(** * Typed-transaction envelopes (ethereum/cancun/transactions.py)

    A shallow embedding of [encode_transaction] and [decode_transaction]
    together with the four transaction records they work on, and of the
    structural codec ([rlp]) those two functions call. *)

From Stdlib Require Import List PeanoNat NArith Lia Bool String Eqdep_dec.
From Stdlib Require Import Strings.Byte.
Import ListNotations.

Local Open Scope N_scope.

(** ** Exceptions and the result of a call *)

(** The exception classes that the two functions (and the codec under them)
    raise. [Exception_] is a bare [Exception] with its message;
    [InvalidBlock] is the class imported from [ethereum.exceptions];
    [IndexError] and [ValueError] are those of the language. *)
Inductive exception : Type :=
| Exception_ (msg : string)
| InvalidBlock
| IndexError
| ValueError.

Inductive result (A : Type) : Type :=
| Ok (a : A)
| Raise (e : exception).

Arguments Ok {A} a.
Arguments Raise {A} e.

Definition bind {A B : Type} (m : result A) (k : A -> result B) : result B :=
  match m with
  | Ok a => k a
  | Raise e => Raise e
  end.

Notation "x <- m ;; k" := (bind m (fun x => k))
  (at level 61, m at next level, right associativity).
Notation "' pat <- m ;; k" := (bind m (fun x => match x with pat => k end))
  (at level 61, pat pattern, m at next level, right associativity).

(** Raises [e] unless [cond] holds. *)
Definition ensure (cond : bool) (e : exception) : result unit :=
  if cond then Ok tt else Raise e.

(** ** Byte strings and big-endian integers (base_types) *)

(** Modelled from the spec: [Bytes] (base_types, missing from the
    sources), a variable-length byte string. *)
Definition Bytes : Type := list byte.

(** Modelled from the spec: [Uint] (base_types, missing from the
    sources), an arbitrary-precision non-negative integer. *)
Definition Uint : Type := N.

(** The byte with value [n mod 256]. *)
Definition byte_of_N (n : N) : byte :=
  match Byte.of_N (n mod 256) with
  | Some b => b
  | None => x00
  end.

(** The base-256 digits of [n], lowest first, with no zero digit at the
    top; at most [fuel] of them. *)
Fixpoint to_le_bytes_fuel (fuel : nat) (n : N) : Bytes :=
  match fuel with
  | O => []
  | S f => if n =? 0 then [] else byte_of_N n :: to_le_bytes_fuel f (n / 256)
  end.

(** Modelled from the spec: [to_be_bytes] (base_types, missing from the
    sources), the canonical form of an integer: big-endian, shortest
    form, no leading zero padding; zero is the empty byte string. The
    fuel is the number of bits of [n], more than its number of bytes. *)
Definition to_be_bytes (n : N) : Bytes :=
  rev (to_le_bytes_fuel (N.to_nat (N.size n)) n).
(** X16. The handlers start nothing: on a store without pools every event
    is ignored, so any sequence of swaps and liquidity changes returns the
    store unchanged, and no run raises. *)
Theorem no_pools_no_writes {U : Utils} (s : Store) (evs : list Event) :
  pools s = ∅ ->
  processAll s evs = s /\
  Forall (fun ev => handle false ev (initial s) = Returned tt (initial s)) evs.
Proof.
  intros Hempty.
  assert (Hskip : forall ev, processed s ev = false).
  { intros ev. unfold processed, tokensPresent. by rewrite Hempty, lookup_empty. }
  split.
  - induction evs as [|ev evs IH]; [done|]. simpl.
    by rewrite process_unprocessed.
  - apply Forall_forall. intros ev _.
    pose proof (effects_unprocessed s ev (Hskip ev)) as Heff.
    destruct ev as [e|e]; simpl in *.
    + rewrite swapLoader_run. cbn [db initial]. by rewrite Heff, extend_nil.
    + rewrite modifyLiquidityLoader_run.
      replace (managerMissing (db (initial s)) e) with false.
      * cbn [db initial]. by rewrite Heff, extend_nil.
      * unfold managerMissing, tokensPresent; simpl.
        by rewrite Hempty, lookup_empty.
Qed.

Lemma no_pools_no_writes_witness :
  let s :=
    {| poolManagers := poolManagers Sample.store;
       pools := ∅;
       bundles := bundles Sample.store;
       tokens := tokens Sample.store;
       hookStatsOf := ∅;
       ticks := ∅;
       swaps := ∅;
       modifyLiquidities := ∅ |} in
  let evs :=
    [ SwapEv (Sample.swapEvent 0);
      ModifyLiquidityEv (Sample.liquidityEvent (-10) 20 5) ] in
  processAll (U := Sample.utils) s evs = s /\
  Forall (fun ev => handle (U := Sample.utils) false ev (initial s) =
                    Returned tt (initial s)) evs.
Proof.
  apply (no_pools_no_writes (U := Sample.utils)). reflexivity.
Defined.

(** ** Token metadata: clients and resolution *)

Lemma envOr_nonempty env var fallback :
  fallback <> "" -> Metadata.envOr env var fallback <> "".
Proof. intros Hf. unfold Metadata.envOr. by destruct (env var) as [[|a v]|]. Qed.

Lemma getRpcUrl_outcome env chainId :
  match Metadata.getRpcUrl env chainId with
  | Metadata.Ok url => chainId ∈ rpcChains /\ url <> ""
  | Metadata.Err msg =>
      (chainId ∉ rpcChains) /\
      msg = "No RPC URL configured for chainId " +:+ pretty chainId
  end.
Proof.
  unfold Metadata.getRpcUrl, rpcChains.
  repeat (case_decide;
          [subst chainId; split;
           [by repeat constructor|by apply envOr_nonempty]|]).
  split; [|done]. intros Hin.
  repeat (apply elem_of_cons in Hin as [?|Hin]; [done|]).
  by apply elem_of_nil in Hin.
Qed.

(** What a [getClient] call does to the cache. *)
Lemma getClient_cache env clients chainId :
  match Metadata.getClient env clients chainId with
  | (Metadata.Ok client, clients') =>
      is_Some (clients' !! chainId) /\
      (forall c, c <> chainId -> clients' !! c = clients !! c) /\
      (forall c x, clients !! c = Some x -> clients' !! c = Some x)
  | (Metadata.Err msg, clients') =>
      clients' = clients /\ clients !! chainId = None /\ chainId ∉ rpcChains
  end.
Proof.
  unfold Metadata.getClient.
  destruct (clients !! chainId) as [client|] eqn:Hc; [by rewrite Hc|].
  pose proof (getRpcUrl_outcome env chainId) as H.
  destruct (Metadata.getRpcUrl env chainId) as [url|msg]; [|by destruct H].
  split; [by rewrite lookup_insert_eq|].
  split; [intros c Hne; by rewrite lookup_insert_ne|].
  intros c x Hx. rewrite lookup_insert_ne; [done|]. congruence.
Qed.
------------------------------------------------
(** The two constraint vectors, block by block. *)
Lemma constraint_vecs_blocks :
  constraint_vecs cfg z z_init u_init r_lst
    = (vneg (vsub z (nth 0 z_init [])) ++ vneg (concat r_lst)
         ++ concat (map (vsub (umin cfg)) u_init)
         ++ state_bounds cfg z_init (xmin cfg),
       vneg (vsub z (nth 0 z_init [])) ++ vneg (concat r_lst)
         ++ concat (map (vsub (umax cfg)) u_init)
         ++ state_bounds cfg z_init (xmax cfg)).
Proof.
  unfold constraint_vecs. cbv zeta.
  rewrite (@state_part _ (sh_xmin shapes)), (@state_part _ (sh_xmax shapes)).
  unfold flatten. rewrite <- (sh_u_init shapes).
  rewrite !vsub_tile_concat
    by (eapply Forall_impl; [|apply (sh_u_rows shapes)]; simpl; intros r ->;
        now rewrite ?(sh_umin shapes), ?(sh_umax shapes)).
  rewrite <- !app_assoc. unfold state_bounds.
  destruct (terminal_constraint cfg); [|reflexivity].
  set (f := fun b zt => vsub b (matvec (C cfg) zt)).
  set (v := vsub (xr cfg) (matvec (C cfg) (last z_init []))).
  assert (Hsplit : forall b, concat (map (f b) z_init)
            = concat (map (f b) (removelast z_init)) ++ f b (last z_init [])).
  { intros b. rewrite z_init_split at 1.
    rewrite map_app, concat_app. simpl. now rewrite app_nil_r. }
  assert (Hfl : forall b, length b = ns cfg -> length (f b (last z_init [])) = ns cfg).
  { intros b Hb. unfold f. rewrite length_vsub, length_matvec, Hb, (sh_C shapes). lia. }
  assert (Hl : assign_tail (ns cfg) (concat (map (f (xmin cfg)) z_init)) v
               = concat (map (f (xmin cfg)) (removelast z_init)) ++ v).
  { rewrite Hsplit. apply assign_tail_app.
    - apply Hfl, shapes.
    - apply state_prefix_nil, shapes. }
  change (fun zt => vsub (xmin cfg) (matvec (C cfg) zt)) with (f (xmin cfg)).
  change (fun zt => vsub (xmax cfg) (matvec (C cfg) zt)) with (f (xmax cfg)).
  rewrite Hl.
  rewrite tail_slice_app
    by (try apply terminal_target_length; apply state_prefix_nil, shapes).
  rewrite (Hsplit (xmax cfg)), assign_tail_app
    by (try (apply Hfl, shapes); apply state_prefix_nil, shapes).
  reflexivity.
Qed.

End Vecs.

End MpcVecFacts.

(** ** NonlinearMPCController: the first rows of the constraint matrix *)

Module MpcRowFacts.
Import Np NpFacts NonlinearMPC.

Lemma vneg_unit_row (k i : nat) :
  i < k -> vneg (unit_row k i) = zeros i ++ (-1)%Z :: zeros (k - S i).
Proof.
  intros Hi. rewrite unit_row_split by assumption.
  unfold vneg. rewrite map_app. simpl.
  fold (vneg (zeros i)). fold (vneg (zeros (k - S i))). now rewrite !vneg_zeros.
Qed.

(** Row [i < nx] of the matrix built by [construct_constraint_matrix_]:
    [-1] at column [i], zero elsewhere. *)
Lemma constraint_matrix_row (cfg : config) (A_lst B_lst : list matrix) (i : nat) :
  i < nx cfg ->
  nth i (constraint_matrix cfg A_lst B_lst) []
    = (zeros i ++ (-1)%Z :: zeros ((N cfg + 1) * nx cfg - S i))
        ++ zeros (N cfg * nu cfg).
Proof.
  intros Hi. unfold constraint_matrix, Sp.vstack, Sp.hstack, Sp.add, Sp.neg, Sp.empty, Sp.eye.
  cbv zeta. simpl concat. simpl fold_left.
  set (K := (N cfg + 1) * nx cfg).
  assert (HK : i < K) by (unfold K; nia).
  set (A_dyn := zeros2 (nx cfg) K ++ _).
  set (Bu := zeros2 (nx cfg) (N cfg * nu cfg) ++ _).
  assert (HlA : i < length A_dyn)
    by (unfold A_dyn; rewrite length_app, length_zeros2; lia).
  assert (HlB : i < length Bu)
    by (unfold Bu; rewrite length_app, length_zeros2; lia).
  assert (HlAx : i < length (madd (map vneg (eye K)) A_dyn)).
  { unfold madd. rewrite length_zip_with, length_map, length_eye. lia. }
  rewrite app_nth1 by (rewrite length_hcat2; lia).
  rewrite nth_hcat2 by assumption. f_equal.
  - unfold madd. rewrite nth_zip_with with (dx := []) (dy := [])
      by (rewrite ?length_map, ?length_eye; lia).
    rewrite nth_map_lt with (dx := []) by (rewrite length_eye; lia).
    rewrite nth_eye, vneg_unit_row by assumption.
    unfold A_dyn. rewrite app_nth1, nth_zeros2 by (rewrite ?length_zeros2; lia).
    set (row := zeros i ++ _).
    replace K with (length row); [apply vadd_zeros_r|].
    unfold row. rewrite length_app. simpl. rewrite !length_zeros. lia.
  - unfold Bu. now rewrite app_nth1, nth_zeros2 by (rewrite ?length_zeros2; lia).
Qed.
------------------------------------------------
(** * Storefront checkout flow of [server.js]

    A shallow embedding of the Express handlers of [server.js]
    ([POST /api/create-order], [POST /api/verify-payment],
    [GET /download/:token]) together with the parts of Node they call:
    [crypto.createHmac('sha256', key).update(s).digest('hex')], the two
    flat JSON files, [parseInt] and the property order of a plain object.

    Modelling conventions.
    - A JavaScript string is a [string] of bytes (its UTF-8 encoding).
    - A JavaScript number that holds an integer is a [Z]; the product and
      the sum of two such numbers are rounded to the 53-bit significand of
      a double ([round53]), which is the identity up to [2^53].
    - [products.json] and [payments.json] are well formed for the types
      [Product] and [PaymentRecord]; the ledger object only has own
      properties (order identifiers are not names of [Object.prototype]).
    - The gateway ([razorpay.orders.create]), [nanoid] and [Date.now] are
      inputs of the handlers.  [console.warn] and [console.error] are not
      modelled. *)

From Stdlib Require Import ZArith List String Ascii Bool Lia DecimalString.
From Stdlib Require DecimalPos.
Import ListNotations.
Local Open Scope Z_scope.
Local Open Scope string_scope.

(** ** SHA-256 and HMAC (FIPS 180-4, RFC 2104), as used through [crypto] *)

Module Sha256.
------------------------------------------------
→ Work instructions: Copy the entries above exactly, but only from the line holding "rewrite map_app, concat_app." through the line holding "Import Np NpFacts NonlinearMPC.", both included.

→ Finished task:
    rewrite map_app, concat_app. simpl. now rewrite app_nil_r. }
  assert (Hfl : forall b, length b = ns cfg -> length (f b (last z_init [])) = ns cfg).
  { intros b Hb. unfold f. rewrite length_vsub, length_matvec, Hb, (sh_C shapes). lia. }
  assert (Hl : assign_tail (ns cfg) (concat (map (f (xmin cfg)) z_init)) v
               = concat (map (f (xmin cfg)) (removelast z_init)) ++ v).
  { rewrite Hsplit. apply assign_tail_app.
    - apply Hfl, shapes.
    - apply state_prefix_nil, shapes. }
  change (fun zt => vsub (xmin cfg) (matvec (C cfg) zt)) with (f (xmin cfg)).
  change (fun zt => vsub (xmax cfg) (matvec (C cfg) zt)) with (f (xmax cfg)).
  rewrite Hl.
  rewrite tail_slice_app
    by (try apply terminal_target_length; apply state_prefix_nil, shapes).
  rewrite (Hsplit (xmax cfg)), assign_tail_app
    by (try (apply Hfl, shapes); apply state_prefix_nil, shapes).
  reflexivity.
Qed.

End Vecs.

End MpcVecFacts.

(** ** NonlinearMPCController: the first rows of the constraint matrix *)

Module MpcRowFacts.
Import Np NpFacts NonlinearMPC.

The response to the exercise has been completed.